At the beginning of the 10th century, the Caliph of Baghdad owned 7.000 black eunuchs and 4,000 white ones.[63] These numbers reek of exaggeration. But even if we would have learned that he owned “only” 70 black and 40 white eunuchs, that means 110 castrated men, we would still be shocked. Despite being captured, forcefully taken to an alien country, many of them managed to adjust, to make a career and live in luxury. Eunuchs were given tasks that demanded great loyalty, servility and trust. As castrated men, their best option was to bond with their master. Helping him with bathing, clothing and serving meals every day made them the most intimate and best informed servants. They knew everything about all his affairs, be it political, financial or romantic. No wonder that many eunuchs rose to top positions. Several made a career in the Ottoman government, such as grand vizier Hadim Ali Pasha, Sinan Boroviniv and Hadim Hasan Pasha.[64]
Marriages between Arab men and enslaved black women were discouraged. Yet recent genetic studies show that interethnic liaisons did happen quite often. A recent study found proof of a substantial mtDNA gene flow from sub-Saharan Africa to Arab countries.[65] In Arabia and North Africa, men of high status with Black African features still are referred to as ould khadem (meaning: son of an enslaved wife). In the heydays of slavery, Arab and Turkish masters frequently had sex with black concubines, but one rarely did see a mulatto child.[66] Most mulatto babies were killed as soon as they were born, though the Qur’an forbids infanticide.[67]
Freeing slaves
Five Qur’an verses discuss the freeing of individual slaves. Nowhere the Qur’an states that slavery is wrong. Suhra 2:177 stays that freeing a slave is a righteous deed. In three other verses owners are ordered to emancipate one or more slaves to atone for their sins. The Qur’an commands that a man who divorced his wife, but later wants to restore the marriage, must free a slave before resuming their sexual relation. The same applies to one who wants to restore his marriage after he has said unforgivable things to her, implying that he no longer can have sex with her.
Those who declare their wives to be their mothers and thereafter go back on what they have said shall free a slave before they may touch each other. That is what you are exhorted to do. Allah is fully aware of all your deeds. Suhra 58:3.
Suhra 5:89 is about making reparation for a broken oath:
“He will impose blame upon you for breaking what you intended of oaths. So its expiation is the feeding of ten needy people … or the freeing of a slave.”
All these verses have nothing to do with a general abolition of slavery. Only individual slaves that are decent, obedient and hard working can buy their freedom:
“… then make a contract with them if you know there is within them goodness and give them from the wealth of Allah which He has given you. And do not compel your slave girls to prostitution …”[68]
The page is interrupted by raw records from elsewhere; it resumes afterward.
Definition valid (x : number) (k : Z) (c : Z * Z) : bool :=
  (10 ^ (k - 1) <=? fst c) && (fst c <? 10 ^ k)
  && number_eqb (of_Q (candidate_value k c)) x.

Fixpoint closest (q : Q) (k : Z) (cs : list (Z * Z)) : option (Z * Z) :=
  match cs with
  | [] => None
  | c :: cs' =>
      match closest q k cs' with
      | None => Some c
      | Some c' =>
          if Qle_bool (Qabs (candidate_value k c - q))
                      (Qabs (candidate_value k c' - q))
          then Some c else Some c'
      end
  end.

Fixpoint shortest (fuel : nat) (k : Z) (x : number) (q : Q) (n0 : Z)
  : option (Z * Z * Z) :=
  match fuel with
  | O => None
  | S fuel' =>
      match closest q k (filter (valid x k) (candidates q n0 k)) with
      | Some (s, n) => Some (n, k, s)
      | None => shortest fuel' (k + 1) x q n0
      end
  end.

Definition sign_string (z : Z) : string := if z <? 0 then "-" else "+".

(** Number::toString, steps 6 to 11, for the digits [s] ([k] of them) and
    the decimal exponent [n]. *)
Definition format_digits (n k s : Z) : string :=
  let ds := digits s in
  if (-5 <=? n) && (n <=? 21) then
    if k <=? n then ds ++ zeros (Z.to_nat (n - k))
    else if 0 <? n then
      substring 0 (Z.to_nat n) ds ++ "." ++
      substring (Z.to_nat n) (Z.to_nat (k - n)) ds
    else "0." ++ zeros (Z.to_nat (- n)) ++ ds
  else
    let ex := sign_string (n - 1) ++ digits (Z.abs (n - 1)) in
    if k =? 1 then ds ++ "e" ++ ex
    else substring 0 1 ds ++ "." ++
         substring 1 (Z.to_nat (k - 1)) ds ++ "e" ++ ex.

(** Number::toString for a positive finite value.  Seventeen significant
    digits identify every binary64 value, so the search for the shortest
    digit string ends within its fuel. *)
Definition toString_pos (m e : Z) : string :=
  let q := to_Q m e in
  match shortest 17 1 (Finite m e) q (decimal_exponent q) with
  | Some (n, k, s) => format_digits n k s
  | None => EmptyString
  end.

(** Number::toString(x, 10): what [String(x)], a template literal and a
    React text child show for a Number. *)
Definition toString (x : number) : string :=
  match x with
  | NaN => "NaN"
  | Infinity s => if s then "-Infinity" else "Infinity"
  | Finite m e =>
      match m with
      | 0 => "0"
      | Zpos _ => toString_pos m e
      | Zneg _ => "-" ++ toString_pos (- m) e
      end
  end.
End Scoring.

Section Adaptation.

Import AdaptationPolicy.

(** C5.  [determine_adjustment] is defined on every triple of floats and
    follows the rule table in priority order: reduce_scope exactly when
    adherence < 0.3; otherwise repeat_concepts exactly when
    retention < 0.5; otherwise increase_challenge exactly when both
    knowledge > 0.8 and adherence > 0.8; keep in every remaining case.
    The four sample points of the specification evaluate as it says. *)
Theorem determine_adjustment_rule_table :
  (forall a k r : float,
      let d := determine_adjustment a k r in
      (d = "reduce_scope"%string <-> ltb a f0_3 = true) /\
      (d = "repeat_concepts"%string <-> ltb a f0_3 = false /\ ltb r f0_5 = true) /\
      (d = "increase_challenge"%string <->
       ltb a f0_3 = false /\ ltb r f0_5 = false /\
       ltb f0_8 k = true /\ ltb f0_8 a = true) /\
      (d = "keep"%string <->
       ltb a f0_3 = false /\ ltb r f0_5 = false /\
       (ltb f0_8 k = false \/ ltb f0_8 a = false))) /\
  determine_adjustment (round_ratio 2 10) (round_ratio 5 10) (round_ratio 3 10)
  = "reduce_scope"%string /\
  determine_adjustment (round_ratio 9 10) (round_ratio 85 100) (round_ratio 8 10)
  = "increase_challenge"%string /\
  determine_adjustment (round_ratio 7 10) (round_ratio 6 10) (round_ratio 6 10)
  = "keep"%string /\
  determine_adjustment (round_ratio 7 10) (round_ratio 5 10) (round_ratio 3 10)
  = "repeat_concepts"%string.
Proof.
  split; [| repeat split; vm_compute; reflexivity].
  intros a k r d. subst d. unfold determine_adjustment.
  unfold LOW_ADHERENCE_THRESHOLD, LOW_RETENTION_THRESHOLD.
  destruct (ltb a f0_3), (ltb r f0_5), (ltb f0_8 k), (ltb f0_8 a); simpl;
    intuition congruence.
Qed.

End Adaptation.

(** ** Knowledge score and memory rules *)

Section Knowledge.

Import ScoringService.

(** C2.  On two completed quizzes of one user, scored 1.0 and unscored,
    [calculate_knowledge] returns 0.5: the unscored quiz passes the
    filter, adds 0 to the sum and 1 to the count.  The mean over the
    scored quizzes, which the specification asks for, is 1.0. *)
Theorem calculate_knowledge_counts_unscored :
  calculate_knowledge Samples.db_null_score 7 = f0_5 /\
  calculate_knowledge_spec Samples.db_null_score 7 = f1_0.
Proof. split; vm_compute; reflexivity. Qed.

End Knowledge.

Section MemoryRules.

Import CheckinService.


Lemma ltb_leb (x y : float) : ltb x y = true -> leb x y = true.
Proof.
  unfold ltb, leb, SFltb, SFleb.
  destruct (SFcompare x y) as [[] |]; congruence.
Qed.

Lemma reinforced_le_one (c : float) : leb (reinforced c) f1_0 = true.
Proof.
  unfold reinforced, Float64.min.
  destruct (ltb (add c f0_1) f1_0) eqn:Hlt; [apply ltb_leb; exact Hlt | reflexivity].
Qed.

Lemma reinforced_one : reinforced f1_0 = f1_0.
Proof. vm_compute. reflexivity. Qed.

Lemma reinforced_from_half (n : nat) :
  (6 <= n)%nat -> Nat.iter n reinforced f0_5 = f1_0.
Proof.
  intros Hn. replace n with ((n - 6) + 6)%nat by lia.
  rewrite Nat.iter_add.
  replace (Nat.iter 6 reinforced f0_5) with f1_0 by (vm_compute; reflexivity).
  induction (n - 6)%nat as [| k IH]; [reflexivity |].
  simpl. rewrite IH. apply reinforced_one.
Qed.

Lemma add_or_update_bounded (rules : list MemoryRule) (u : Z) (rt rv : string) :
  Forall at_most_one rules -> Forall at_most_one (add_or_update rules u rt rv).
Proof.
  intros Hall. unfold add_or_update, first.
  destruct (list_find (rule_of u rt) rules) as [[i r] |].
  - apply Forall_insert; [exact Hall |]. apply reinforced_le_one.
  - apply Forall_app. split; [exact Hall |].
    apply Forall_singleton. reflexivity.
Qed.

(** C7, as the code has it.  When the rule the lookup by (user, type)
    finds is active, reinforcement sets its confidence to
    [min(1.0, confidence + 0.1)] in binary64 arithmetic and changes
    nothing else, neither in that rule nor in the others; when no rule
    has that key, an active rule with confidence 0.5 and the supplied
    value is appended.  A reinforced confidence is at most 1.0, and a
    store bounded by 1.0 stays bounded.  From 0.5, five reinforcements
    reach 0.9999999999999999, and six or more reach exactly 1.0. *)
Theorem add_or_update_rule_spec :
  (forall rules u rt rv i r,
      first (rule_of u rt) rules = Some (i, r) -> rule_is_active r = true ->
      let rules' := add_or_update rules u rt rv in
      length rules' = length rules /\
      rules' !! i = Some {| rule_id := rule_id r; rule_user_id := u;
                            rule_type := rt; rule_value := rule_value r;
                            confidence := Float64.min f1_0 (add (confidence r) f0_1);
                            rule_is_active := true |} /\
      (forall j, j <> i -> rules' !! j = rules !! j)) /\
  (forall rules u rt rv,
      Forall (fun r => ~ rule_of u rt r) rules ->
      add_or_update rules u rt rv
      = rules ++ [ {| rule_id := next_id (map rule_id rules); rule_user_id := u;
                      rule_type := rt; rule_value := rv; confidence := f0_5;
                      rule_is_active := true |} ]) /\
  (forall c, leb (reinforced c) f1_0 = true) /\
  (forall rules u rt rv,
      Forall at_most_one rules -> Forall at_most_one (add_or_update rules u rt rv)) /\
  Nat.iter 5 reinforced f0_5 = S754_finite false 9007199254740991 (-53) /\
  (forall n, (6 <= n)%nat -> Nat.iter n reinforced f0_5 = f1_0).
Proof.
  split; [| split; [| split; [| split; [| split]]]].
  - intros rules u rt rv i r Hfind Hact rules'. subst rules'.
    unfold add_or_update. rewrite Hfind.
    unfold first in Hfind. apply list_find_Some in Hfind as (Hi & [Hu Ht] & _).
    split; [apply length_insert |]. split.
    + rewrite list_lookup_insert_eq by (eapply lookup_lt_Some; exact Hi).
      unfold set_confidence, reinforced. rewrite Hu, Ht, Hact. reflexivity.
    + intros j Hj. apply list_lookup_insert_ne. congruence.
  - intros rules u rt rv Hnone. unfold add_or_update, first.
    rewrite (proj2 (list_find_None (rule_of u rt) rules) Hnone). reflexivity.
  - exact reinforced_le_one.
  - exact add_or_update_bounded.
  - vm_compute. reflexivity.
  - exact reinforced_from_half.
Qed.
In this context goodness implies three things:
a. The slave must be capable of earning his emancipation money through hard work. b. He should be honest, truthful and reliable and not waste his earnings.
c. The owner should make sure that the slave has no immoral inclinations and does not harbour feelings of hatred against Islam or Muslims. These extra precautions were absolutely necessary for the prisoners of war that were made slaves.
Suhra 90 tells all believers to do well to take the difficult steps that lead to paradise, such as spending part of your wealth for freeing someone from slavery or feeding hungry people.[69] Paying a slave owner to free one, two or more of his slaves is a mighty good deed, but this does not lead to general abolition. That owner will use this money to buy one or more new slaves.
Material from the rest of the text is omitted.